India apre le porte all'olio d'oliva

5 Novembre 2009

New Delhi, 4 aprile 2008 -. Le virtù salutari dell'olio d'oliva hanno convinto le autorità indiane per ridurre le tariffe al 7,5 per cento, ma rimane la sfida di presentare il prodotto ai consumatori nel Paese asiatico.
"In India c'è una tendenza a porre tariffe elevate sui beni di lusso in questione, come l'olio d'oliva. Ma mentre l'olio è molto sano, quindi ne abbiamo discusso in particolare ", ha detto a EFE il vicepresidente della Planning Commission (PC), Montek Singh Ahluwalia.
Finora, l'olio vergine di oliva è stato tassato con una tariffa del 45 per cento, mentre l'imposta sugli oli di oliva raffinati e lozione era del 40 per cento, ben al di sopra di altri tipi di olio.
"In precedenza, il consumo di olio d'oliva è stato ignorato e, a causa delle imposte, è stato limitato all'elite, perché il consumatore medio era troppo costoso", ha detto dopo aver appreso della decisione del presidente della Association of India Olive (OIA , le iniziali in inglese), VN Dalmia.

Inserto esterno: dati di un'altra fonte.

(** The state after the kernel has set up its tables and servers: no task yet. *)
Definition boot (k : kmem) (bump : Z) (y : Sys) (net tty : mem) (f : UserFrame) : System :=
  mkSystem (mkWorld (mkOs (mkKernel bump (Vfs_init y) (Sched_init k)) (NetServer_init net) (TtyServer_init tty)
                       (replicate MAX_EPOLL_INSTANCES EpollInstance_empty) [] [])
              PortTable_new FutexTable_init f) ∅.

Lemma boot_wf k bump y net tty f : sys_wf (sy_world (boot k bump y net tty f)).
Proof.
  split; [split|]; [apply Vfs_init_wf|apply Sched_init_wf|apply net_init_wf|apply length_replicate|].
  apply live_idle; [apply Sched_init_wf|done].
Qed.

(** What holds between two steps. *)
Record sound (y : System) : Prop := {
  sd_vfs : vfs_wf (kn_vfs (os_k (w_os (sy_world y))));
  sd_net : net_wf (os_net (w_os (sy_world y)));
  sd_queue : rq_wf (sc_rq (sy_sched y));
  sd_pids : ∀ i j t u, task_at (sy_sched y) i t → task_at (sy_sched y) j u → t_pid t = t_pid u → i = j;
  sd_running : ∀ i t, task_at (sy_sched y) i t → t_state t = Running → sc_ctx (sy_sched y) = Some i;
  sd_no_zombie : ∀ i t, task_at (sy_sched y) i t → t_state t ≠ Zombie;
  sd_current : ∀ i, sc_ctx (sy_sched y) = Some i → ∃ t, task_at (sy_sched y) i t ∧ t_pid t = sc_cur (sy_sched y)
}.

Lemma sys_wf_sound y : sys_wf (sy_world y) → sound y.
Proof.
  intros [[Hv [Hok Hc] Hn _] Hl]. fold (sy_sched y) in *. unfold cur_ok in Hc. split; try done; try apply Hok.
  - intros i t Ht Hr. destruct (so_state _ _ Hok i t Ht) as [?|[?|?]]; [done|congruence..].
  - intros i t Ht Hz. destruct (so_state _ _ Hok i t Ht) as [Hi|[?|?]]; [|congruence..].
    rewrite Hi in Hc. destruct Hc as (u & Hu & Hp). assert (u = t) as -> by (unfold task_at in *; congruence).
    by apply (Hl i t).
  - intros i Hi. by rewrite Hi in Hc.
Qed.


(** Two programs are started; one asks for its identifier, yields, is preempted,
    goes on and exits; the other makes an unknown call. *)
Definition demo_boot : System :=
  boot (mkKmem (mkBuddy (<[10%nat := Some 0x400000]> (replicate MAX_ORDER None)) 1024 1024) 0 (λ _, 0) 0) 0x10000000
    (tmp_sys (λ _, 0)) (λ _, 0) (λ _, 0) (mkUserFrame (replicate 31 0) 0 0 0).

Definition demo_layouts : layouts :=
  mkLayouts (λ _ _, mkMessage 0 0 [] None) (λ _, []) (λ _ _, DEFAULT_SIGACTION) (λ _, []).

Definition demo_events : list event :=
  let f := mkUserFrame (replicate 31 0) 0x7000 0x400000 0 in
  [ESpawn 0 0x400000 0x7000 (AddressSpace_new 0x1000); ESpawn 0 0x400000 0x7000 (AddressSpace_new 0x2000);
   EPick; ECall 172 0 0 0 0 0 0 0 f; ECall 124 0 0 0 0 0 0 0 f; EPick; ECall 9999 0 0 0 0 0 0 0 f; ETick;
   EPick; EResume; ECall 93 0 0 0 0 0 0 0 f].


(** ** The system call table

    What a number selects: each of the 170 calls of the table has one arm, no arm
    hides another, and every other number is refused. *)

(** Every number leads to its own call. *)
Lemma decode_number c : decode (number_of c) = Some c.
Proof. by destruct c. Qed.

Lemma decode_None number : (∀ c, number_of c ≠ number) → decode number = None.
Proof. intros H. apply find_first_None. intros i c _. apply Z.eqb_neq, H. Qed.

(** The state that a refused call leaves: only the clients of expired timers see
    a difference. *)
Definition after_timers (w : World) : World :=
  let s := w_os w in
  let '(y, sc) := check_timers (os_pid s) (os_tty s, os_sched s) in set_os (put_sched sc (set_tty y s)) w.

Definition no_timer_due (w : World) : Prop :=
  ∀ t x, t ∈ ty_timers (os_tty (w_os w)) → x ∈ pt_timers t → due (ticks (os_sched (w_os w))) x = false.

Lemma check_timers_loop_idle now l s : (∀ x, x ∈ l → due now x = false) → check_timers_loop now l s = (l, s).
Proof.
  induction l as [|x l IH]; intros H; [done|]. cbn [check_timers_loop]. rewrite H by apply list_elem_of_here.
  rewrite IH; [done|]. intros y Hy. by apply H, list_elem_of_further.
Qed.
Definition cmd_grep (fuel : nat) (args : list Z) : sh unit :=
  let '(pat, path) := split_space args in
  if empty pat then println "usage: grep PATTERN [FILE]"
  else
    i ← open_input path "grep: no stdin" "grep: no such file" (Some "usage: grep PATTERN FILE");
    match i with
    | None => mret tt
    | Some (fd, close_after) =>
        stream fuel fd 256 (by_lines 255 (λ _ line, grep_line pat line)) (tt, []) ≫= λ x : unit * list Z,
        when (negb (empty x.2)) (grep_line pat x.2) ≫= λ _,
        close_if close_after fd
    end.

(** At most 64 lines are kept, of 127 bytes each. *)
Definition keep_line (lines : list (list Z)) (line : list Z) : list (list Z) :=
  if (length lines <? 64)%nat then lines ++ [line] else lines.

Fixpoint print_lines (lines : list (list Z)) : sh unit :=
  match lines with [] => mret tt | l :: ls => io_write_raw l ≫= λ _, println "" ≫= λ _, print_lines ls end.

Definition cmd_sort (fuel : nat) (path : list Z) : sh unit :=
  i ← open_input path "sort: no stdin" "sort: no such file" (Some "usage: sort [FILE]");
  match i with
  | None => mret tt
  | Some (fd, close_after) =>
      stream fuel fd 256 (by_lines 127 (λ lines line, mret (keep_line lines line))) ([], []) ≫= λ x : list (list Z) * list Z,
      let lines := if empty x.2 then x.1 else keep_line x.1 x.2 in
      close_if close_after fd ≫= λ _,
      print_lines (insertion_sort lines)
  end.

Definition cmd_tee (fuel : nat) (path : list Z) : sh unit :=
  if empty path then println "usage: tee FILE"
  else
    redir ← gets sh_in;
    if redir =? NO_REDIR then println "tee: no stdin"
    else
      wfd ← sys (os_open path O_WRITE);
      if wfd <? 0 then println "tee: cannot open file"
      else
        chunks fuel (to_i32 redir) 256 (λ _ bs,
          io_write_raw bs ≫= λ _, sys (os_write wfd bs) ≫= λ _, mret (tt, false)) tt ≫= λ _,
        sys (os_close wfd).

(** The children of a directory: the first 32, their names cut at 63 bytes. *)
Fixpoint find_names (fuel : nat) (buf : list Z) (n off : nat) (names : list (list Z * bool)) : list (list Z * bool) :=
  match fuel with
  | O => names
  | S fuel' =>
      if (off + 19 <=? n)%nat then
        let rec_len := Z.to_nat (le_decode (take 2 (drop (off + 16) buf))) in
        let d_type := nth (off + 18)%nat buf 0 in
        let name_end := Nat.min (off + rec_len) n in
        let raw := take (name_end - (off + 19)) (drop (off + 19) buf) in
        let raw := take (default (length raw) (pos_of 0 raw)) raw in
        let names :=
          if (off + 19 <? name_end)%nat && (length names <? 32)%nat && negb (empty raw)
             && negb (bool_decide (raw = bytes ".")) && negb (bool_decide (raw = bytes ".."))
          then names ++ [(take 63 raw, d_type =? 4)] else names in
        if (rec_len =? 0)%nat then names else find_names fuel' buf n (off + rec_len) names
      else names
  end.

Fixpoint find_dents (fuel : nat) (fd : Z) (names : list (list Z * bool)) : sh (list (list Z * bool)) :=
  match fuel with
  | O => hang
  | S fuel' =>
      sys (os_getdents fd 512) ≫= λ r : Z * list Z,
      if r.1 <=? 0 then mret names else find_dents fuel' fd (find_names (S (Z.to_nat r.1)) r.2 (Z.to_nat r.1) 0 names)
  end.

Fixpoint find_recurse (fuel : nat) (pat : list Z) (dir : list Z) : sh unit :=
  match fuel with
  | O => hang
  | S fuel' =>
      fd ← sys (os_open dir O_DIRECTORY);
      if fd <? 0 then mret tt
      else
        names ← find_dents fuel fd [];
        sys (os_close fd) ≫= λ _,
        (fix children (l : list (list Z * bool)) : sh unit :=
           match l with
           | [] => mret tt
           | (name, is_dir) :: l' =>
               let full := take 60 dir ++ bytes "/" ++ name in
               when (empty pat || contains pat name) (io_write_raw full ≫= λ _, println "") ≫= λ _,
               when is_dir (find_recurse fuel' pat full) ≫= λ _,
               children l'
           end) names
  end.

Definition cmd_find (fuel : nat) (args : list Z) : sh unit :=
  match windows_pos (bytes "-name ") args with
  | Some p => find_recurse fuel (trim (drop (p + 6) args)) (trim (take p args))
  | None => find_recurse fuel [] (if empty args then bytes "/" else args)
  end.

Definition cmd_touch (path : list Z) : sh unit :=
  if empty path then println "usage: touch FILE"
  else
    fd ← sys (os_open path (Z.lor 1 0x40));
    if fd <? 0 then print "touch: " ≫= λ _, io_write_raw path ≫= λ _, println ": failed"
    else sys (os_close fd).

(** The options of [cut]; each takes a byte at least. *)
Fixpoint cut_options (fuel : nat) (rest : list Z) (delim field : Z) : Z * Z * list Z :=
  match fuel with
  | O => (delim, field, rest)
  | S fuel' =>
      if starts_with (bytes "-d ") rest then
        match trim (drop 3 rest) with
        | [] => cut_options fuel' [] delim field
        | d :: rest' => cut_options fuel' (trim rest') d field
        end
      else if starts_with (bytes "-f ") rest then
        let '(n, rest') := number_from u64 0 (trim (drop 3 rest)) in
        cut_options fuel' (trim rest') delim (if 0 <? n then n else field)
      else (delim, field, rest)
  end.
(* ===== verification/InitRun.v ===== *)
(** * Command lines of the shell

    How a command line is taken apart, and a pipeline from end to end: what
    [echo TEXT | FILTER] prints. *)

From Stdlib Require Import ZArith Lia Ascii String.
From stdpp Require Import base list option numbers strings sorting sets.
From S2P Require Import Prelude Words Cpio Memory IpcPort VfsData Vfs Task Sched Net SysMem SysOs InitText InitShell InitShellSpec.

Local Open Scope Z_scope.

(** ** Lines *)

(** Nothing in the text means something to the interpreter: no [$], [;], [|], [>]. *)
Definition plain (s : list Z) : Prop := 36 ∉ s ∧ 59 ∉ s ∧ 124 ∉ s ∧ 62 ∉ s.

Definition word (s : list Z) : Prop := s ≠ [] ∧ SP ∉ s ∧ plain s.

(** A command and its arguments. *)
Definition cmdline (name args : list Z) : list Z := if empty args then name else name ++ SP :: args.

Definition keyword (line : list Z) : bool :=
  starts_with (bytes "if ") line || starts_with (bytes "while ") line || starts_with (bytes "for ") line || starts_with (bytes "case ") line.

Lemma word_trimmed s : word s → trimmed s.
Proof.
  intros (Hne & Hsp & _). destruct s as [|a s]; [done|]. destruct (last (a :: s)) as [b|] eqn:Hb; [|by apply last_None in Hb].
  exists a, b. split_and!; [done|done|set_solver|]. intros ->. apply Hsp. apply last_Some in Hb as [l ->]. set_solver.
Qed.

Lemma trimmed_app a b : a ≠ [] → SP ∉ a → trimmed b → trimmed (a ++ SP :: b).
Proof.
  intros Hne Hsp (x & y & _ & Hy & _ & Hny). destruct a as [|c a]; [done|]. exists c, y. split_and!; [done| |set_solver|done].
  rewrite last_app_cons. destruct b; [done|]. by rewrite last_cons_cons.
Qed.

Lemma cmdline_trimmed name args : name ≠ [] → SP ∉ name → args = [] ∨ trimmed args → trimmed (cmdline name args).
Proof.
  intros Hne Hsp [->|Ha]; [|].
  - cbn. destruct name as [|a s]; [done|]. destruct (last (a :: s)) as [b|] eqn:Hb; [|by apply last_None in Hb].
    exists a, b. split_and!; [done|done|set_solver|]. intros ->. apply Hsp. apply last_Some in Hb as [l ->]. set_solver.
  - unfold cmdline. destruct args as [|x args]; [by destruct Ha as (? & ? & ? & _)|]. by apply trimmed_app.
Qed.

Lemma split_cmdline name args : SP ∉ name → args = [] ∨ trimmed args → split_space (cmdline name args) = (name, args).
Proof.
  intros Hsp Ha. unfold cmdline, split_space. destruct args as [|x args].
  - cbn [empty length Nat.eqb]. by rewrite pos_of_none.
  - cbn [empty length Nat.eqb]. rewrite pos_of_app, take_app_length by done.
    rewrite <- drop_drop, drop_app_length. cbn [drop]. destruct Ha as [|Ha]; [done|]. by rewrite trim_id.
Qed.

(** What stands before the first [c] is not a name, or there is no [c]. *)
Definition no_name_before (c : Z) (line : list Z) : Prop :=
  c ∉ line ∨ ∃ w sep rest, line = w ++ sep :: rest ∧ is_name sep = false ∧ c ∉ w ∧ c ≠ sep.

Lemma name_before_false c line : no_name_before c line → ∀ p, pos_of c line = Some p → forallb is_name (take p line) = false.
Proof.
  intros [Hc|(w & sep & rest & -> & Hsep & Hw & Hsp)] p Hp; [by rewrite pos_of_none in Hp|].
  apply position_Some in Hp as (x & Hx & ->%Z.eqb_eq & _).
  assert (length w < p)%nat as Hlt.
  { destruct (Nat.lt_trichotomy p (length w)) as [H|[->|H]]; [|rewrite list_lookup_middle in Hx by done; congruence|done].
    rewrite lookup_app_l in Hx by done. by apply list_elem_of_lookup_2 in Hx. }
  rewrite take_app_ge by lia. replace (p - length w)%nat with (S (p - length w - 1)) by lia. cbn [take].
  rewrite forallb_app. cbn [forallb]. by rewrite Hsep, andb_false_r.
Qed.

Lemma not_definition line : no_name_before 40 line → function_definition line = None.
Proof.
  intros Hn. unfold function_definition. destruct (pos_of 40 line) as [p|] eqn:Hp; [|done]. by rewrite (name_before_false 40 line Hn p Hp).
Qed.

Lemma not_assignment line : no_name_before 61 line → assignment line = None.
Proof.
  intros Hn. unfold assignment. destruct (pos_of 61 line) as [p|] eqn:Hp; [|done]. by rewrite (name_before_false 61 line Hn p Hp).
Qed.

Lemma no_name_cmdline c name args : c ∉ name → c ≠ SP → no_name_before c (cmdline name args).
Proof. intros Hc Hs. unfold cmdline. destruct (empty args); [by left|]. right. by exists name, SP, args. Qed.

Lemma windows_pos_none c needle h : c ∉ h → windows_pos (c :: needle) h = None.
Proof.
  induction h as [|x h IH]; intros Hc; [done|]. rewrite windows_pos_cons, IH by set_solver.
  assert (starts_with (c :: needle) (x :: h) = false) as ->; [|by destruct (_ <? _)%nat].
  unfold starts_with. apply bool_decide_false. cbn [length take]. intros [= -> _]. set_solver.
Qed.

Lemma cmdline_plain name args : plain name → plain args → plain (cmdline name args).
Proof.
  intros (? & ? & ? & ?) (? & ? & ? & ?). unfold cmdline. destruct (empty args); [done|].
  assert (∀ c, c ∉ name → c ∉ args → c ≠ SP → c ∉ name ++ SP :: args) as Hc by set_solver.
  split_and!; by apply Hc.
Qed.

Section run.
Context {K : Type} `{ShellOs K} (help_text : list Z).
Notation Sh := (@Sh K).
Implicit Types (s : Sh) (line : list Z).

(** ** Expansion *)

Lemma expand_other (self : list Z → sh bool) n c src dst : c ≠ 36 →
  expand_loop self (S n) (c :: src) dst = if (511 <=? length dst)%nat then mret dst else expand_loop self n src (dst ++ [c]).
Proof. intros Hc. destruct c as [|p|p]; [done| |done]. do 6 (destruct p as [p|p|]; try done). Qed.

(** A line without [$] stays as it is. *)
Lemma expand_app (self : list Z → sh bool) n pre : ∀ src dst, 36 ∉ pre → (length dst + length pre ≤ 511)%nat →
  expand_loop self (length pre + n) (pre ++ src) dst = expand_loop self n src (dst ++ pre).
Proof.
  induction pre as [|c pre IH]; intros src dst Hc Hl; [by rewrite app_nil_r|]. cbn [length app Nat.add] in *.
  rewrite expand_other by set_solver. rewrite (proj2 (Nat.leb_gt _ _)) by lia.
  rewrite IH; [by rewrite <- app_assoc|set_solver|rewrite length_app; simpl; lia].
Qed.

Lemma expand_nil (self : list Z → sh bool) n dst s : expand_loop self n [] dst s = Some (Ret (dst, s)).
Proof. destruct n; [done|]. cbn [expand_loop]. by destruct (511 <=? length dst)%nat. Qed.

Lemma expand_plain (self : list Z → sh bool) n src dst s : 36 ∉ src → (length dst + length src ≤ 511)%nat → (length src ≤ n)%nat →
  expand_loop self n src dst s = Some (Ret (dst ++ src, s)).
Proof.
  intros Hc Hl Hn. replace n with (length src + (n - length src))%nat by lia.
  pose proof (expand_app self (n - length src) src [] dst Hc Hl) as He. rewrite app_nil_r in He. rewrite He. apply expand_nil.
Qed.
(** * acos_config: reconciliation of an ACOS device configuration

    A shallow embedding of [lib/ansible/modules/network/a10/acos_config.py]:
    the line normaliser, the "what is missing" diff, the candidate splice and
    the control flow of [main], with the device session as an explicit state
    and every call to it recorded in a trace. *)

From Stdlib Require Import Ascii.
From Stdlib Require String.
From stdpp Require Import base option list strings gmap.

Set Default Proof Using "Type".

(** ** Python string primitives used by the module *)

Module Py.

(** Code points below 256 for which [str.isspace] holds. *)
Definition isspace (c : ascii) : bool :=
  let n := nat_of_ascii c in
  bool_decide (9 ≤ n ≤ 13) || bool_decide (28 ≤ n ≤ 32)
  || bool_decide (n = 133) || bool_decide (n = 160).

(** [s.startswith(p)] *)
Definition startswith (p s : string) : bool := String.prefix p s.

Fixpoint lstrip (s : string) : string :=
  match s with
  | EmptyString => EmptyString
  | String c s' => if isspace c then lstrip s' else s
  end.

Fixpoint rstrip (s : string) : string :=
  match s with
  | EmptyString => EmptyString
  | String c s' =>
      match rstrip s' with
      | EmptyString => if isspace c then EmptyString else String c EmptyString
      | r => String c r
      end
  end.

(** [s.strip()] *)
Definition strip (s : string) : string := rstrip (lstrip s).

Definition newline : ascii := ascii_of_nat 10.

(** [s.split('\n')]: one more piece than there are newlines. *)
Fixpoint split_lines (s : string) : list string :=
  match s with
  | EmptyString => [EmptyString]
  | String c s' =>
      if decide (c = newline) then EmptyString :: split_lines s'
      else match split_lines s' with
           | h :: t => String c h :: t
           | [] => [String c EmptyString]
           end
  end.

(** Truth value of a list, of a string, and of an optional parameter
    ([None], the empty list and the empty string are false). *)
Definition truthy_list {A} (l : list A) : bool :=
  match l with [] => false | _ => true end.

Definition truthy_str (s : string) : bool :=
  match s with EmptyString => false | _ => true end.

Definition truthy {A} (o : option (list A)) : bool :=
  match o with Some l => truthy_list l | None => false end.

Definition truthy_path (o : option string) : bool :=
  match o with Some s => truthy_str s | None => false end.

(** The elements a [for] loop visits in a parameter known to be a list. *)
Definition items {A} (o : option (list A)) : list A := default [] o.

(** [x in l] on a list of strings. *)
Definition mem (x : string) (l : list string) : bool := bool_decide (x ∈ l).

(** [all(c.isspace() for c in s)] *)
Fixpoint all_space (s : string) : bool :=
  match s with
  | EmptyString => true
  | String c s' => isspace c && all_space s'
  end.

(** The last character of [s] is whitespace. *)
Fixpoint ends_with_space (s : string) : bool :=
  match s with
  | EmptyString => false
  | String c EmptyString => isspace c
  | String _ s' => ends_with_space s'
  end.

End Py.

(** ** The diff engine and the line normaliser *)

(** The literal [ignore_list] of [get_diff]. *)
Definition ignore_list : list string :=
  [ ""; "!"; "exit-module"; "Show default startup-config";
    "Building configuration..." ].

(** The [for item in intended_config] loop of [get_diff]: the accumulator is
    the list [diff], extended at its end. *)
Definition get_diff_loop (candidate_config : list string)
    (diff : list string) (intended_config : list string) : list string :=
  foldl (fun diff item =>
           if negb (Py.startswith "!" item) then
             if negb (Py.mem item candidate_config)
                && negb (Py.mem item ignore_list)
             then diff ++ [item] else diff
           else diff)
        diff intended_config.

Definition get_diff (intended_config candidate_config diff_ignore_lines
                     : list string) : list string :=
  let diff := get_diff_loop candidate_config [] intended_config in
  if Py.truthy_list diff_ignore_lines
  then List.filter (fun x => negb (Py.mem x diff_ignore_lines)) diff
  else diff.

(** [configuration_to_list(configuration)], where [configuration] is the
    response list of [run_commands] and [raw] its first element. *)
Definition configuration_to_list (raw : string) : list string :=
  foldl (fun sanitized_config_list line =>
           if negb (Py.startswith "!" line)
           then sanitized_config_list ++ [Py.strip line]
           else sanitized_config_list)
        [] (Py.split_lines raw).

(** [get_list_from_params(command_lines)]; an absent parameter and an empty
    list are both false, and both give the empty list. *)
Definition get_list_from_params (command_lines : option (list string))
    : list string :=
  if Py.truthy command_lines
  then foldl (fun candidate_obj_list line =>
                candidate_obj_list ++ [Py.strip line])
             [] (Py.items command_lines)
  else [].

(** The final comparison of [main]:
    [len(list(set(after_config_list) - set(before_config_list))) != 0]. *)
Definition config_changed (before_config_list after_config_list : list string)
    : bool :=
  let diff : list string :=
    elements ((list_to_set after_config_list : gset string)
              ∖ list_to_set before_config_list) in
  negb (Nat.eqb (length diff) 0).

(** ** Parameters, result and device session *)

Inductive SaveWhen := always | never | modified | changed.

(** [choices=['startup']] *)
Inductive DiffAgainst := startup.

Global Instance SaveWhen_eq_dec : EqDecision SaveWhen.
Proof. solve_decision. Defined.
(** * Layered configuration loading: [kedro.config.omegaconf_config]

    A shallow embedding of [OmegaConfLoader] (src/kedro/config/omegaconf_config.py)
    and the properties of its lookup pipeline: per-directory loading,
    duplicate-key detection, per-directory merge and the base/environment
    composition.

    Conventions of the embedding.
    - A configuration tree (a Python [dict] or an OmegaConf [DictConfig]) is a
      finite map from top-level keys to values, [gmap string Value].  Python's
      [==] on dicts ignores insertion order, and so does equality of [gmap]s.
    - A Python [dict] that is iterated (the per-file table built while
      loading) is an association list in insertion order.
    - A Python [set] is a [gset]; the order in which it is iterated is not
      fixed by the language and is a parameter of the world.
    - The collaborators outside the module ([pathlib], [glob], [OmegaConf.load])
      are the fields of a [World]; every call to them is recorded as an
      [Event], so that "before touching the filesystem" is a statement about
      the trace of a computation.
    - Exceptions are values of [Exn]; a computation is a trace together with
      either an exception or a result.
    - A string is a sequence of 8-bit characters; on ASCII text [len],
      slices and [sorted] are those of Python's [str]. *)

From stdpp Require Import gmap strings list fin_maps fin_sets sorting pretty.

Set Warnings "-register-all".
Local Open Scope string_scope.
Local Open Scope list_scope.
Local Open Scope stdpp_scope.

(** ** Strings *)

(** The line feed used by ["\n".join(...)]. *)
Definition newline : string := String (Ascii.ascii_of_nat 10) EmptyString.

(** [sep.join(items)]. *)
Definition join (sep : string) (items : list string) : string :=
  String.concat sep items.

(** [s[:n]]. *)
Definition str_prefix (n : nat) (s : string) : string := String.substring 0 n s.

(** The order of [sorted] on [str]: code point by code point. *)
Definition str_le (a b : string) : Prop := String.leb a b = true.

Global Instance str_le_dec a b : Decision (str_le a b).
Proof. unfold str_le. apply _. Defined.

(** [sorted(keys)] for a set of strings. *)
Definition sorted (keys : gset string) : list string :=
  merge_sort str_le (elements keys).

(** [repr] of a string without quotes, backslashes or control characters,
    and of a list of such strings, as an f-string prints [[*patterns]]. *)
Definition repr_str (s : string) : string := "'" +:+ s +:+ "'".
Definition repr_list (l : list string) : string :=
  "[" +:+ join ", " (repr_str <$> l) +:+ "]".

(** ** Configuration trees *)

Inductive Value :=
  | VInt (n : Z)
  | VStr (s : string)
  | VList (items : list Value)
  | VDict (d : gmap string Value).

Abbreviation Tree := (gmap string Value).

Con le tariffe in vigore fino ad oggi, un litro di olio d'oliva potrebbe costare nella capitale indiana di circa 720 rupie (11.48 euro), anche se la OIA attende ora i prezzi a scendere di circa il 15 per cento.
Questa associazione, che rappresenta gli importatori e distributori del settore, aveva ripetutamente chiesto al governo la rimozione delle tariffe con l'argomento duale che è un cibo "sano" e che non vi sono produttori indiani.
"E 'il mondo di cottura più sana, con una protezione senza eguali contro le malattie cardiovascolari", ha detto Dalmia, in un paese in cui cinquanta milioni di persone hanno problemi cardiaci.
Ma oltre a prezzi più bassi e le loro virtù su carta, la nuova sfida di fronte a importatori è quello di introdurre l'olio d'oliva tra le classi medie, in quanto il prodotto è stato finora appannaggio dei ricchi.
"Il problema principale non è quello delle tasse, ma le persone continuano a non vedere i benefici di consumo", ha detto Sudhir Nayar Efe, il rappresentante in India della compagnia petrolifera italiana Bertolli.
Consumatori indiani limitare l'uso di condimento di olio d'oliva insalata e come cosmetico per la cura della pelle, ma sono ancora fuori per fare una panoramica delle altre varietà più tipiche, come ad esempio olio di palma idrogenato ("vanaspati") male per il colesterolo.
"Non ha senso per ridurre le tariffe meno sani oli e non la tassa sul petrolio. Perché la gente normale potrebbe consumare oli di qualità solo più bassi, mentre l'olio d'oliva era nelle mani dei ricchi ", il vice presidente ha assunto la Commissione di pianificazione.
Con la decisione di abbassare le tariffe, l'India si è spostato avanti di altri paesi asiatici come la Cina, che applica una tariffa del 10 per cento e Taiwan e Corea del Sud, che importa tassati 8 per cento.
Inoltre, l'ambito 7,5 per cento anche dare le ali ad un mercato che sta crescendo rapidamente: nel 2007, India ha importato 23.000 tonnellate di olio d'oliva, e nel 2012 si prevede un aumento del 80 per cento raggiungere 42.000 tonnellate.
Questo punto di vista è quello che ha portato alla Sojivit società spagnola di entrare nel mercato indiano con tutte le conseguenze: in crescita olio biologico nella regione indiana del Himachal Pradesh (nord) e iniziare a commercializzare nel 2012.
Anche se le condizioni climatiche dell'India rendono difficile produrre un olio di qualità da Sojivit pretesa di avere prove soddisfacenti e un promemoria che gli alberi britannici e oliveti piantati quando il paese era una colonia britannica.
E l'idea viene accolta dalle autorità.
"Con la globalizzazione, la gente sta cominciando ad amare cose del genere. Così qui dovremmo anche essere in grado di produrre olio di oliva, ogni volta che troviamo il luogo in cui possano crescere le olive ", ha detto Montek Singh Ahliwalia.